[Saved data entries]
• • •

(* ===== verification/Main.v ===== *)
(** Main: cmd/routing-api/main.go and helpers/helpers.go: the processes the
    server starts and in which order, the seeding of the router groups, and the
    registration of the server's own route. *)
From Stdlib Require Import ZArith Lia.
From stdpp Require Import base option strings gmap list.
From S2P Require Import Prelude GoStrings RouterGroups Routes Json SqlDB SqlDBFacts SqlGroupFacts Contract.
From S2P Require Import HandlerFacts GroupApi.

Local Open Scope string_scope.
Local Open Scope list_scope.
Local Open Scope Z_scope.

(** ** Flags and configuration *)
Definition checkFlags (configPath ip : string) : option error :=
  if bool_decide (configPath = "") then Some (errors_New "no configuration file provided")
  else if bool_decide (ip = "") then Some (errors_New "no ip address provided")
  else None.

Definition isSql (host : string) (port : Z) (schema : string) : bool :=
  bool_decide (host <> "") && (0 <? port) && bool_decide (schema <> "").

(** ** The process group: started in order, stopped in reverse order. *)
Definition members (httpEnabled sql : bool) : list string :=
  ["lock-acquirer"; "migration"; "seed-router-groups"] ++
  (if httpEnabled then ["api-server"; "route-register"] else []) ++
  ["api-mtls-server"] ++
  ["admin-server"; "conn-stopper"; "metrics"] ++
  (if sql then ["sql-route-pruner"] else []) ++
  ["lock-releaser"].

(** [x] starts before [y]. *)
Definition before (x y : string) (l : list string) : bool :=
  match list_find (eq x) l, list_find (eq y) l with
  | Some (i, _), Some (j, _) => (i <? j)%nat
  | _, _ => false
  end.

(** What the select of [RouteRegister.Run] can receive. *)
Inductive register_input := RTick | RSignal.

#[export] Instance register_input_eq_dec : EqDecision register_input.
Proof. solve_decision. Defined.

(** ** Seeding *)
Section Seed.
Context {D : Type} `{!DB D, !Env D}.

Definition with_new_guid (rg : RouterGroup) (guid : string) : RouterGroup :=
  mkRouterGroup (RG_Model rg) guid (RG_Name rg) (RG_Type rg) (RG_ReservablePorts rg).

Fixpoint seed_loop (groups : list RouterGroup) : Go D unit :=
  match groups with
  | [] => mret tt
  | rg :: groups' =>
      guid ← new_uuid;
      _ ← db_SaveRouterGroup (with_new_guid rg guid);
      seed_loop groups'
  end.

(** The error of the read is dropped: a failed read looks like an empty
    table. *)
Definition seedRouterGroups (configured : list RouterGroup) : Go D unit :=
  if bool_decide (configured = []) then mret tt
  else
    r ← try db_ReadRouterGroups;
    let routerGroups := match r with inr l => l | inl _ => [] end in
    if bool_decide (routerGroups = []) then seed_loop configured else mret tt.

(** *** The route register (helpers/helpers.go) *)

Fixpoint register_loop (route : Route) (ins : list register_input) : Go D unit :=
  match ins with
  | [] => mret tt
  | RTick :: ins' => _ ← try (db_SaveRoute route); register_loop route ins'
  | RSignal :: _ => db_DeleteRoute route
  end.

Definition RouteRegister_Run (route : Route) (ins : list register_input) : Go D unit :=
  r ← try (db_SaveRoute route);
  match r with
  | inl err => fail (errors_New ("registration error: " +:+ Error_string err))
  | inr _ => register_loop route ins
  end.
End Seed.

(** [int(d.Seconds())]. *)
Definition int_Seconds (d : Z) : Z := Z.quot d Second.

(** The route and the tick interval; [time.NewTicker] panics on an interval
    that is not positive. *)
Definition constructRouteRegister {W} (port : Z) (ip logGuid systemDomain : string) (maxTTL : Z)
    : Go W (Route * Z) :=
  let host := "api." +:+ systemDomain +:+ "/routing" in
  let route := NewRoute host port ip logGuid "" (int_Seconds maxTTL) in
  let registerInterval := Z.quot (int_Seconds maxTTL) 2 in
  let interval := i64 (registerInterval * Second) in
  if interval <=? 0 then panic "non-positive interval for NewTicker" else mret (route, interval).

(** ** Facts *)
Section Facts.
Context {D : Type} `{!DB D, !Env D, !DBContract D}.
Implicit Types (d : D).

(** Seeding stores configured groups only. *)
Definition seeded (groups : list RouterGroup) (v v' : View) : Prop :=
  v_routes v' = v_routes v /\ v_tcp v' = v_tcp v /\ v_locks v' = v_locks v /\
  forall guid x, v_groups v' !! guid = Some x ->
    v_groups v !! guid = Some x \/
    exists g, g ∈ groups /\ x = (RG_Name g, RG_Type g, RG_ReservablePorts g).

Lemma seeded_refl groups v : seeded groups v v.
Proof. unfold seeded. auto. Qed.

Lemma seed_loop_wp gl groups d :
  db_inv d -> Forall (fun g => valid_group gl g /\ RG_Model g = zero_Model) groups ->
  wp (seed_loop groups) d (fun _ d' => db_inv d' /\ seeded groups (view d) (view d'))
    (fun e d' => db_inv d' /\ seeded groups (view d) (view d') /\ e <> None).
Proof.
  intros Hi Hg. revert d Hi. induction Hg as [|g gs [Hval Hmod] Hgs IH]; intros d Hi; simpl.
  { apply wp_ret. split; [done|]. apply seeded_refl. }
  apply wp_bind. eapply wp_mono; [by apply new_uuid_wp| |].
  2:{ intros e d' (Hi' & -> & Hn). split; [done|]. split; [apply seeded_refl|done]. }
  intros guid d1 (Hne & Hi1 & Hv1). apply wp_bind. eapply wp_mono; [apply c_SaveRouterGroup; [done|done|]| |].
  { left. simpl. by rewrite Hmod. }
  2:{ intros e d' (Hi' & Hv & Hn). rewrite Hv, Hv1. split; [done|]. split; [apply seeded_refl|done]. }
  intros _ d2 (Hi2 & _ & Hv2).
  assert (forall v', seeded gs (view d2) v' -> seeded (g :: gs) (view d) v') as Hstep.
  { intros v' (H1 & H2 & H3 & H4). rewrite Hv2, Hv1 in *. split_and!; try done.
    intros k x Hx. destruct (H4 k x Hx) as [Hl|(g' & Hg' & ->)]; [|right; exists g'; set_solver].
    simpl in Hl. apply lookup_insert_Some in Hl as [[_ <-]|[_ Hl]]; [right|by left].
    exists g. split; [set_solver|]. by rewrite (upsert_valid gl). }
  eapply wp_mono; [by apply IH| |]; naive_solver.
Qed.

(** Seeding leaves a store with groups alone. *)
Lemma seed_nonempty configured d guid x :
  db_inv d -> v_groups (view d) !! guid = Some x -> isReadLocked (v_locks (view d)) = false ->
  (forall e d', db_ReadRouterGroups d <> Fail e d') ->
  exists d', seedRouterGroups configured d = Ok tt d' /\ view d' = view d.
Proof.
  intros Hi Hx Hl Hok. unfold seedRouterGroups. case_bool_decide; [by exists d|].
  pose proof (c_ReadRouterGroups d Hi) as Hr. unfold wp, mbind, Go_bind, try in *.
  destruct (db_ReadRouterGroups d) as [l d'|e d'|m d'] eqn:E; [|by destruct (Hok e d')|naive_solver].
  destruct Hr as (_ & Hv & _ & (_ & _ & Hg)). rewrite bool_decide_eq_false_2; [by exists d'|].
  intros ->. apply Hg in Hx as (g & Hin & _). set_solver.
Qed.

(** The registered route is present as long as the loop runs, whatever
    refreshes fail, and gone after a clean stop. *)
Lemma register_loop_wp route ins d :
  db_inv d -> RE_TTL (Route_Entity route) <> None -> is_Some (v_routes (view d) !! route_key route) ->
  wp (register_loop route ins) d
    (fun _ d' => db_inv d' /\
       if bool_decide (RSignal ∈ ins) then v_routes (view d') !! route_key route = None
       else is_Some (v_routes (view d') !! route_key route))
    (fun e d' => db_inv d' /\ RSignal ∈ ins /\ is_Some (v_routes (view d') !! route_key route) /\ e <> None).
Proof.
  intros Hi Httl. revert d Hi. induction ins as [|[|] ins IH]; intros d Hi Hs; cbn [register_loop].
  - apply wp_ret. rewrite bool_decide_eq_false_2 by set_solver. done.
  - apply wp_bind, wp_try. assert (forall d', db_inv d' -> is_Some (v_routes (view d') !! route_key route) ->
      wp (register_loop route ins) d'
        (fun _ d' => db_inv d' /\
           if bool_decide (RSignal ∈ RTick :: ins) then v_routes (view d') !! route_key route = None
           else is_Some (v_routes (view d') !! route_key route))
        (fun e d' => db_inv d' /\ RSignal ∈ RTick :: ins /\
           is_Some (v_routes (view d') !! route_key route) /\ e <> None)) as Hgo.
    { intros d' Hi' Hs'. eapply wp_mono; [by apply IH| |].
      - intros _ d2 [H1 H2]. split; [done|].
        rewrite (bool_decide_ext _ (RSignal ∈ ins)) by (rewrite elem_of_cons; naive_solver). done.
      - intros e d2 (H1 & H2 & H3). split_and!; try apply H3; [done|set_solver]. }
    eapply wp_mono; [by apply c_SaveRoute| |].
    + intros _ d' (Hi' & tag & exp & Hv). apply Hgo; [done|]. rewrite Hv. simpl.
      rewrite lookup_insert_eq. eauto.
    + intros [e|] d' (Hi' & Hv & Hn); [|naive_solver]. apply Hgo; [done|]. by rewrite Hv.
  - eapply wp_mono; [by apply c_DeleteRoute| |].
    + intros _ d' (Hi' & _ & Hv). split; [done|]. rewrite bool_decide_eq_true_2 by set_solver.
      rewrite Hv. apply lookup_delete_eq.
    + intros e d' (Hi' & Hv & Hn & _). split_and!; [done|set_solver|by rewrite Hv|done].
Qed.
End Facts.

(** The own route is refreshed before it expires: two intervals fit in the
    TTL.  A maximum TTL below two seconds cannot be registered. *)
Lemma constructRouteRegister_ok {W} port ip logGuid domain maxTTL (w : W) :
  2 * Second <= maxTTL <= 9223372036854775807 ->
  exists route interval, constructRouteRegister port ip logGuid domain maxTTL w = Ok (route, interval) w /\
    RE_TTL (Route_Entity route) = Some (int_Seconds maxTTL) /\
    0 < interval /\ 2 * interval <= int_Seconds maxTTL * Second <= maxTTL.
Proof.
  intros Hm. unfold constructRouteRegister, int_Seconds, Second in *.
  pose proof (Z.quot_div_nonneg maxTTL 1000000000 ltac:(lia) ltac:(lia)) as E. rewrite E.
  set (n := maxTTL / 1000000000) in *.
  assert (2 <= n <= 9223372036) as Hn.
  { unfold n. split; [apply Z.div_le_lower_bound; lia|].
    apply Z.lt_succ_r, Z.div_lt_upper_bound; lia. }
  assert (n * 1000000000 <= maxTTL) as Hle by (unfold n; pose proof (Z.mul_div_le maxTTL 1000000000); lia).
  rewrite (Z.quot_div_nonneg n 2) by lia.
  pose proof (Z.div_mod n 2 ltac:(lia)). pose proof (Z.mod_pos_bound n 2 ltac:(lia)).
  rewrite i64_id by (unfold is_i64; lia).
  rewrite (proj2 (Z.leb_gt _ _)) by lia. eexists _, _. split; [reflexivity|]. simpl. split; [done|]. lia.
Qed.

Lemma constructRouteRegister_short {W} port ip logGuid domain maxTTL (w : W) :
  0 <= maxTTL < 2 * Second -> panics (constructRouteRegister port ip logGuid domain maxTTL w) = true.
Proof.
  intros Hm. unfold constructRouteRegister, int_Seconds, Second in *.
  rewrite (Z.quot_div_nonneg maxTTL 1000000000) by lia.
  assert (0 <= maxTTL / 1000000000 < 2) as Hn.
  { split; [apply Z.div_pos; lia|apply Z.div_lt_upper_bound; lia]. }
  rewrite (Z.quot_div_nonneg _ 2) by lia. rewrite (Z.div_small _ 2) by lia. done.
Qed.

• • •

Every line from the first entry to the line containing "bool_decide (host <>" should be transcribed exactly, and nothing beyond it.

(* ===== verification/Main.v ===== *)
(** Main: cmd/routing-api/main.go and helpers/helpers.go: the processes the
    server starts and in which order, the seeding of the router groups, and the
    registration of the server's own route. *)
From Stdlib Require Import ZArith Lia.
From stdpp Require Import base option strings gmap list.
From S2P Require Import Prelude GoStrings RouterGroups Routes Json SqlDB SqlDBFacts SqlGroupFacts Contract.
From S2P Require Import HandlerFacts GroupApi.

Local Open Scope string_scope.
Local Open Scope list_scope.
Local Open Scope Z_scope.

(** ** Flags and configuration *)
Definition checkFlags (configPath ip : string) : option error :=
  if bool_decide (configPath = "") then Some (errors_New "no configuration file provided")
  else if bool_decide (ip = "") then Some (errors_New "no ip address provided")
  else None.

Definition isSql (host : string) (port : Z) (schema : string) : bool :=
  bool_decide (host <> "") && (0 <? port) && bool_decide (schema <> "").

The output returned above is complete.